Water-resistant electronic skin introduced for self-healing abilities

    A team of researchers at the National University of Singapore (NUS), inspired by Jellyfish, have discovered an electronic skin with a similar functionality. The electronic skin is transparent, touch-sensitive, stretchable, and have an ability to repair itself in both, wet and dry conditions, even in air or when submerged in water.

    There are wide ranging uses for the novel material, from water-resistant touch screens to aquatic soft robots aimed at mimicking biological tissues.

    The innovation has been developed by Assistant Professor Benjamin Tee and his team from the Department of Materials Science and Engineering, along with collaborators from Tsinghua University and the University of California Riverside.

    Commenting on the experience in this research area, Tee said, “One of the challenges with many self-healing materials today is that they are not transparent and they do not work efficiently when wet. These drawbacks make them less useful for electronic applications such as touchscreens which often need to be used in wet weather conditions.”

    He continued, “With this idea in mind, we began to look at jellyfishes, they are transparent, and able to sense the wet environment. So, we wondered how we could make an artificial material that could mimic the water-resistant nature of jellyfishes and yet also be touch sensitive.”

    The Electronic skin project has been succeeded by creating a gel consisting of a fluorocarbon-based polymer with a fluorine-rich ionic liquid.
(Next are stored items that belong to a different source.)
Lemma printable_arr l : printable (JArr l) → Forall printable l.
Proof. induction l as [|x l IH]; simpl; [done|]. intros [? ?]. constructor; [done|]. by apply IH. Qed.

Lemma printable_obj l : printable (JObj l) → Forall (λ kv, valid_utf8 kv.1 ∧ printable kv.2) l.
Proof. induction l as [|x l IH]; simpl; [done|]. intros [? ?]. constructor; [done|]. by apply IH. Qed.

(** What comes after the bracket of an array that is not empty. *)
Lemma elems_start x l t :
  printable x → ∃ c s, commas (map print (x :: l)) ++ t = c :: s ∧ eqc 93 c = false ∧ skip_ws (c :: s) = c :: s.
Proof.
  intros Hx. destruct l as [|y l].
  - destruct (print_start x t Hx) as (c & s & ? & _ & ? & ?). by exists c, s.
  - destruct (print_start x ((","%char :: commas (map print (y :: l))) ++ t) Hx) as (c & s & Hs & _ & ? & ?).
    exists c, s. split; [|done]. rewrite <-Hs, app_assoc. done.
Qed.

Lemma members_start kv l t :
  ∃ s, commas (map print_member (kv :: l)) ++ t = quote :: s.
Proof. destruct l; eexists; reflexivity. Qed.

(** Reading an array or an object that is not empty. *)
Lemma parse_value_arr fuel c r :
  eqc 93 c = false → skip_ws (c :: r) = c :: r →
  parse_value (S fuel) ("["%char :: c :: r) =
  match parse_elems fuel (c :: r) with Some (l, t) => Some (JArr l, t) | None => None end.
Proof.
  intros Hc Hw. transitivity (match skip_ws (c :: r) with
    | [] => None
    | d :: t' => if eqc 93 d then Some (JArr [], t')
                 else match parse_elems fuel (d :: t') with Some (l, t) => Some (JArr l, t) | None => None end
    end); [reflexivity|]. by rewrite Hw, Hc.
Qed.

Lemma parse_value_obj fuel r :
  parse_value (S fuel) ("{"%char :: quote :: r) =
  match parse_members fuel (quote :: r) with Some (l, t) => Some (JObj l, t) | None => None end.
Proof. reflexivity. Qed.

Lemma Forall_imp_2 {A} (P Q : A → Prop) l : Forall (λ x, P x → Q x) l → Forall P l → Forall Q l.
Proof. intros H HP. induction HP; inversion_clear H; constructor; auto. Qed.

(** Every printable value is read back from its text. *)
Lemma parse_print j : printable j → parses j.
Proof.
  induction j as [|b|l|s|l IH|l IH] using json_ind; intros Hj fuel t Hf Ht; simpl in Hf;
    (destruct fuel as [|fuel]; [lia|]).
  - done.
  - by destruct b.
  - destruct Hj as [z ->]. destruct (Itoa_start z t) as (c & r & Hs & Hc).
    change (print (JNum (to_bytes (Itoa z)))) with (to_bytes (Itoa z)).
    rewrite Hs, number_dispatch by done. rewrite <-Hs. by apply parse_number_Itoa.
  - destruct (parse_print_string s t Hj) as (body & Hb & Hp). change (print (JStr s)) with (print_string s).
    rewrite Hb. unfold parse_value; fold parse_value. simpl skip_ws. cbv iota. change (eqc 34 quote) with true.
    cbv iota. by rewrite Hp.
  - apply printable_arr in Hj. pose proof (Forall_imp_2 _ _ _ IH Hj) as Hl. destruct l as [|x l]; [done|].
    inversion_clear Hj as [|? ? Px Pl]. inversion_clear Hl as [|? ? Rx Rl].
    transitivity (parse_value (S fuel) ("["%char :: commas (map print (x :: l)) ++ "]"%char :: t)).
    { f_equal. change (print (JArr (x :: l))) with ("["%char :: commas (map print (x :: l)) ++ ["]"%char]).
      generalize (commas (map print (x :: l))). intros s. simpl. by rewrite <-app_assoc. }
    pose proof (parse_elems_print l x fuel t Px Pl Rx Rl) as He.
    destruct (elems_start x l ("]"%char :: t) Px) as (c & r & Hs & Hc & Hw). rewrite Hs in He |- *.
    rewrite parse_value_arr by done. rewrite He; [done|]. simpl in Hf |- *. lia.
  - apply printable_obj in Hj. destruct l as [|kv l]; [done|].
    assert (Hl : Forall (λ kv, valid_utf8 kv.1 ∧ parses kv.2) (kv :: l)).
    { eapply Forall_imp_2; [|exact Hj]. eapply Forall_impl; [exact IH|]. simpl. naive_solver. }
    inversion_clear Hl as [|? ? [Hk Rx] Rl].
    transitivity (parse_value (S fuel) ("{"%char :: commas (map print_member (kv :: l)) ++ "}"%char :: t)).
    { f_equal. change (print (JObj (kv :: l))) with ("{"%char :: commas (map print_member (kv :: l)) ++ ["}"%char]).
      generalize (commas (map print_member (kv :: l))). intros s. simpl. by rewrite <-app_assoc. }
    pose proof (parse_members_print l kv fuel t Hk Rx Rl) as He.
    destruct (members_start kv l ("}"%char :: t)) as (r & Hs). rewrite Hs in He |- *.
    rewrite parse_value_obj, He; [done|]. simpl in Hf |- *. lia.
Qed.

(** The fuel that [parse] uses is enough. *)
Lemma commas_need {A} (f : A → nat) (g : A → list ascii) (l : list A) :
  Forall (λ x, f x ≤ 2 * length (g x))%nat l →
  (foldr (λ x n, S (f x) + n) 0 l ≤ 2 * length (commas (map g l)) + 1)%nat.
Proof.
  induction 1 as [|x l Hx Hl IH]; [simpl; lia|]. destruct l as [|y l]; [simpl; lia|].
  change (commas (map g (x :: y :: l))) with (g x ++ ","%char :: commas (map g (y :: l))).
  revert IH. generalize (commas (map g (y :: l))). intros r IH.
  rewrite length_app. simpl in *. lia.
Qed.

Lemma need_print j : printable j → (need j ≤ 2 * length (print j))%nat.
Proof.
  induction j as [|b|l|s|l IH|l IH] using json_ind; intros Hj.
  - simpl. lia.
  - destruct b; simpl; lia.
  - destruct Hj as [z ->]. destruct (Itoa_start z []) as (c & r & Hs & _). rewrite app_nil_r in Hs. simpl.
    rewrite Hs. simpl. lia.
  - simpl. lia.
  - apply printable_arr in Hj. pose proof (commas_need need print l (Forall_imp_2 _ _ _ IH Hj)) as Hl.
    change (print (JArr l)) with ("["%char :: commas (map print l) ++ ["]"%char]).
    cbn [need length]. rewrite length_app. cbn [length]. lia.
  - apply printable_obj in Hj.
    assert (Hl : Forall (λ kv : list ascii * json, need kv.2 ≤ 2 * length (print_member kv))%nat l).
    { eapply Forall_imp_2; [|exact Hj]. eapply Forall_impl; [exact IH|]. intros [k v]. simpl. intros Hv [_ Hp].
      specialize (Hv Hp). unfold print_member. rewrite length_app. simpl. lia. }
    apply (commas_need (λ kv, need kv.2)) in Hl. change (print (JObj l)) with ("{"%char :: commas (map print_member l) ++ ["}"%char]).
    cbn [need length]. rewrite length_app. cbn [length]. lia.
Qed.

(** The printer and the parser are inverse on printable values. *)
Lemma parse_print_value j : printable j → parse (print j) = Some j.
Proof.
  intros Hj. unfold parse. rewrite <-(app_nil_r (print j)) at 2.
  rewrite parse_print; [done|done| |done]. pose proof (need_print j Hj). lia.
Qed.

(** ** Structures *)

(** A message that can be sent: valid UTF-8 and 32-bit numbers. *)
Record sendable (m : pb_E2EMsg) : Prop := {
  send_type : valid_utf8 (to_bytes (E2EMsg_Type m));
  send_from : in_int32 (E2EMsg_From m);
  send_to : Forall in_int32 (E2EMsg_To m);
  send_props : map_Forall (λ k v, valid_utf8 (to_bytes k) ∧ valid_utf8 (to_bytes v)) (E2EMsg_Props m);
  send_body : valid_utf8 (to_bytes (E2EMsg_Body m))
}.

Lemma decode_members_app {A} f names l1 l2 (a : A) :
  decode_members f names (l1 ++ l2) a =
  fold_left (λ acc kv,
    match find_field names (fst kv) with
    | Some n => let '(a, ok) := f (fst acc) n (snd kv) in (a, snd acc && ok)
    | None => acc
    end) l2 (decode_members f names l1 a).
Proof. unfold decode_members. by rewrite fold_left_app. Qed.

(** One field of the structure that was printed with [omitempty]. *)
Lemma decode_omitempty {A} (f : A → string → json → A * bool) names (empty : bool) name j l (a a' : A) :
  find_field names (to_bytes name) = Some name →
  (empty = true → a' = a) → (empty = false → f a name j = (a', true)) →
  decode_members f names (omitempty empty name j ++ l) a = decode_members f names l a'.
Proof.
  intros Hn He Hf. unfold decode_members, omitempty. destruct empty; simpl.
  - by rewrite He.
  - rewrite Hn. simpl. by rewrite Hf.
Qed.

Lemma decode_int32_JInt old z : in_int32 z → decode_int32 old (JInt z) = (z, true).
Proof.
  intros Hz. unfold JInt, decode_int32. rewrite Stdlib.Strings.String.string_of_list_ascii_of_string.
  change (ParseInt 64 (Itoa z)) with (Atoi (Itoa z)). rewrite Atoi_Itoa by (unfold in_int32, in_int64 in *; lia).
  by rewrite bool_decide_eq_true_2.
Qed.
The self-healing property in this material is achieved, by the combination of the polymer network with the ionic liquid via highly reversible ion-dipole interactions.

    Next Generation Soft robots

    The electronic skin is created by printing the novel material into electronic circuits. As a soft and stretchable material, its electrical properties change when being touched, pressed or strained.

    Soft robots, and soft electronics in general, aim to mimic biological tissues to make them more mechanically compliant for human-machine interactions. In addition to conventional soft robot applications, this novel material’s waterproof technology enables the design of amphibious robots and water-resistant electronics.

    One further advantage of this self-healing electronic skin is the potential it has to reduce waste. Assistant Professor Tee explained, “Millions of tonnes of electronic waste from broken mobile phones, tablets, etc. are generated globally every year. We are hoping to create a future where electronic devices made from intelligent materials can perform self-repair functions to reduce the amount of electronic waste in the world.”